United States v. Victor Raya-Vaca
2014 U.S. App. LEXIS 21374
| 9th Cir. | 2014Background
- Raya-Vaca, a Mexican national who entered the U.S. in July 2011 by crossing the border, was placed in expedited removal under 8 U.S.C. § 1225 and ordered removed after a Border Patrol agent prepared a sworn statement and a Notice and Order of Expedited Removal.
- In December 2012 Raya-Vaca was charged under 8 U.S.C. § 1326 for illegal reentry based on the 2011 expedited removal order. He moved to dismiss, collaterally attacking the 2011 order under 8 U.S.C. § 1326(d).
- Raya-Vaca alleged the inspecting officer failed to comply with 8 C.F.R. § 235.3(b)(2)(i): the officer did not advise him of the charge of inadmissibility and did not read (or permit him to read) the sworn statement. Raya-Vaca declared he did not understand what he had signed.
- The district court assumed a due process violation but held Raya-Vaca could not show prejudice because it was implausible an immigration official would have granted withdrawal of application for admission. Raya-Vaca entered a conditional plea and appealed.

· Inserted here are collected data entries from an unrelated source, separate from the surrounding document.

Lemma save_then_get_witness :
  exists result,
    fst (getPaymentRecordByTradeId Scenario.env (Scenario.at_time 2000)
           (JString "T9")
           (snd (savePaymentRecord Scenario.env (Scenario.at_time 1000)
                   [("order_id", JString "A9"); ("trade_id", JString "T9");
                    ("amount", JNumber 5); ("actual_amount", JNull);
                    ("trade_type", JString "usdt.trc20");
                    ("user_id", JString ""); ("status", JNumber 1);
                    ("payment_url", JString "https://pay.example/T9");
                    ("token", JString "TXYZ");
                    ("created_at", JNumber 1000)]
                   (Scenario.world 1))))
    = Normal result
    /\ Get result "amount" = Normal (JNumber 5)
    /\ Get result "updated_at" = Normal JNull.
Proof.
  destruct (save_then_get Scenario.env (Scenario.at_time 1000)
              (Scenario.at_time 2000)
              [("order_id", JString "A9"); ("trade_id", JString "T9");
               ("amount", JNumber 5); ("actual_amount", JNull);
               ("trade_type", JString "usdt.trc20");
               ("user_id", JString ""); ("status", JNumber 1);
               ("payment_url", JString "https://pay.example/T9");
               ("token", JString "TXYZ");
               ("created_at", JNumber 1000)]
              (Scenario.world 1) "T9" eq_refl)
    as (result & Hr & Hk & _ & Hu).
  - cbn. intros k [<-|[<-|[<-|[<-|[<-|[<-|[]]]]]]]; reflexivity.
  - cbn. intros k [<-|[<-|[<-|[]]]]; reflexivity.
  - reflexivity.
  - intros r [<-|[]]. reflexivity.
  - vm_compute. discriminate.
  - exists result. split; [exact Hr|]. split; [|exact Hu].
    apply (Hk "amount"). cbn. tauto.
Defined.

Lemma sql_eqb_same (x : D1.sql) :
  D1.is_null x = false -> D1.sql_eqb x x = true.
Proof.
  destruct x; cbn; intros H; try discriminate.
  - apply Z.eqb_refl.
  - apply String.eqb_refl.
Qed.

Lemma rows_order_ids (t t' : D1.table) :
  Forall2 (fun r r' =>
             D1.order_id r' = D1.order_id r
             /\ D1.trade_id r' = D1.trade_id r
             /\ D1.amount r' = D1.amount r
             /\ D1.trade_type r' = D1.trade_type r
             /\ D1.user_id r' = D1.user_id r
             /\ D1.payment_url r' = D1.payment_url r
             /\ D1.token r' = D1.token r
             /\ D1.created_at r' = D1.created_at r) t t' ->
  map D1.order_id t' = map D1.order_id t.
Proof.
  induction 1 as [|r r' t t' (E & _) _ IH]; cbn; trivial.
  now rewrite E, IH.
Qed.

(** No handler breaks the uniqueness of [order_id]: if the stored rows
    have pairwise different [order_id]s before a run of
    [handleCreatePayment], [handlePaymentNotify] or [handleQueryStatus],
    they have after it. *)
Theorem handlers_keep_order_ids_unique
        (parseFloat : value -> Completion value) request tradeId env out w :
  NoDup (map D1.order_id (records w)) ->
  NoDup (map D1.order_id
           (records (snd (handleCreatePayment parseFloat request env out w))))
  /\ NoDup (map D1.order_id
              (records (snd (handlePaymentNotify request env out w))))
  /\ NoDup (map D1.order_id
              (records (snd (handleQueryStatus tradeId env out w)))).
Proof.
  intros Hnd. split; [|split].
  - destruct (create_run parseFloat request env out w)
      as (r & _ & _ & [->|(_ & row & -> & _ & _ & _ & _ & Hn & Hf)]);
      trivial.
    rewrite map_app. cbn. apply NoDup_app; trivial.
    + repeat constructor. now intros [].
    + intros x Hx [<-|[]].
      apply in_map_iff in Hx. destruct Hx as (r0 & E & Hin).
      specialize (Hf r0 Hin). rewrite E, sql_eqb_same in Hf; trivial.
      discriminate.
  - now rewrite (rows_order_ids _ _ (notify_rows request env out w)).
  - now rewrite (proj1 (query_run tradeId env out w)).
Qed.

Lemma handlers_keep_order_ids_unique_witness :
  NoDup (map D1.order_id
           (records (snd (handleCreatePayment Checkout.parseFloat
                            Checkout.order Scenario.env
                            (Checkout.gateway
                               (Normal (Normal Checkout.accepted)) false)
                            (Scenario.world 2))))).
Proof.
  refine (proj1 (handlers_keep_order_ids_unique Checkout.parseFloat
                   Checkout.order "T1" Scenario.env
                   (Checkout.gateway (Normal (Normal Checkout.accepted)) false)
                   (Scenario.world 2) _)).
  cbn. repeat constructor. now intros [].
Defined.

End StoreFacts.

(* ================================================================== *)
(** * The router                                                       *)
(* ================================================================== *)

Module EntryFacts.
Import Js Worker Entry WorkerFacts CreateFacts QueryFacts Shape.

Lemma split_not_empty (sep : ascii) (s : string) : split sep s <> [].
Proof.
  destruct s as [|c s]; cbn; [discriminate|].
  destruct (Ascii.eqb c sep); [discriminate|].
  destruct (split sep s); discriminate.
Qed.

Lemma split_app (sep : ascii) (s t : string) :
  split sep (s ++ String sep t) = split sep s ++ split sep t.
Proof.
  induction s as [|c s IH]; cbn.
  - now rewrite Ascii.eqb_refl.
  - rewrite IH. destruct (Ascii.eqb c sep); trivial.
    pose proof (split_not_empty sep s) as H.
    destruct (split sep s); [contradiction|reflexivity].
Qed.

Lemma split_one (sep : ascii) (t : string) :
  all_chars (fun c => negb (Ascii.eqb c sep)) t = true -> split sep t = [t].
Proof.
  induction t as [|c t IH]; cbn; trivial.
  destruct (Ascii.eqb c sep); cbn; [discriminate|].
  intros H. now rewrite IH.
Qed.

- The Ninth Circuit held (1) Raya-Vaca had entered the United States and thus was entitled to Fifth Amendment due process protections; (2) the regulatory duties to give notice and allow review of the sworn statement protect core due process rights and were not followed; and (3) Raya-Vaca showed plausible grounds for relief (withdrawal of application for admission), so he suffered prejudice. The § 1326 conviction reversed.
Issues
| Issue | Plaintiff's Argument | Defendant's Argument | Held |
|---|---|---|---|
| Whether Raya-Vaca, having crossed into the U.S., was entitled to Fifth Amendment due process in expedited removal | Due process applies because he had effected entry into the U.S. | Government treated him as an "applicant for admission" subject to expedited removal rules | Court: Entry occurred; Fifth Amendment protections apply to those who have entered the U.S. |
| Whether the inspecting officer violated due process by failing to advise of the charge and by not reading or allowing review of the sworn statement per 8 C.F.R. § 235.3(b)(2)(i) | Failure to advise and to read the statement denied core due process notice and opportunity to respond | Government did not meaningfully dispute the factual claim and argued any regulatory lapse required a separate prejudice showing | Court: The regulation protects fundamental due process; the officer violated it; no independent prejudice showing required to establish the due-process violation. |
| Whether Raya-Vaca was deprived of judicial review and exhausted administrative remedies | Expedited removal precluded appeal; statutory scheme left no meaningful administrative or judicial review | Government conceded no administrative remedies or appeal existed | Court: Raya-Vaca exhausted remedies and was deprived of judicial review under § 1225(b) scheme. |
| Whether Raya-Vaca suffered prejudice (had plausible grounds for relief) so the removal order was "fundamentally unfair" under 8 U.S.C. § 1326(d) | He plausibly could have obtained withdrawal of application for admission given family ties, humanitarian considerations, and DHS statistics showing substantial withdrawal grants | Government argued recidivism, alleged smuggling, and prior removal made withdrawal implausible | Court: Considering the INS Field Manual factors and case-specific evidence, Raya-Vaca showed a plausible basis for withdrawal; prejudice established. |
Key Cases Cited
- Zadvydas v. Davis, 533 U.S. 678 (2001) (Due Process Clause applies to aliens who have entered the United States)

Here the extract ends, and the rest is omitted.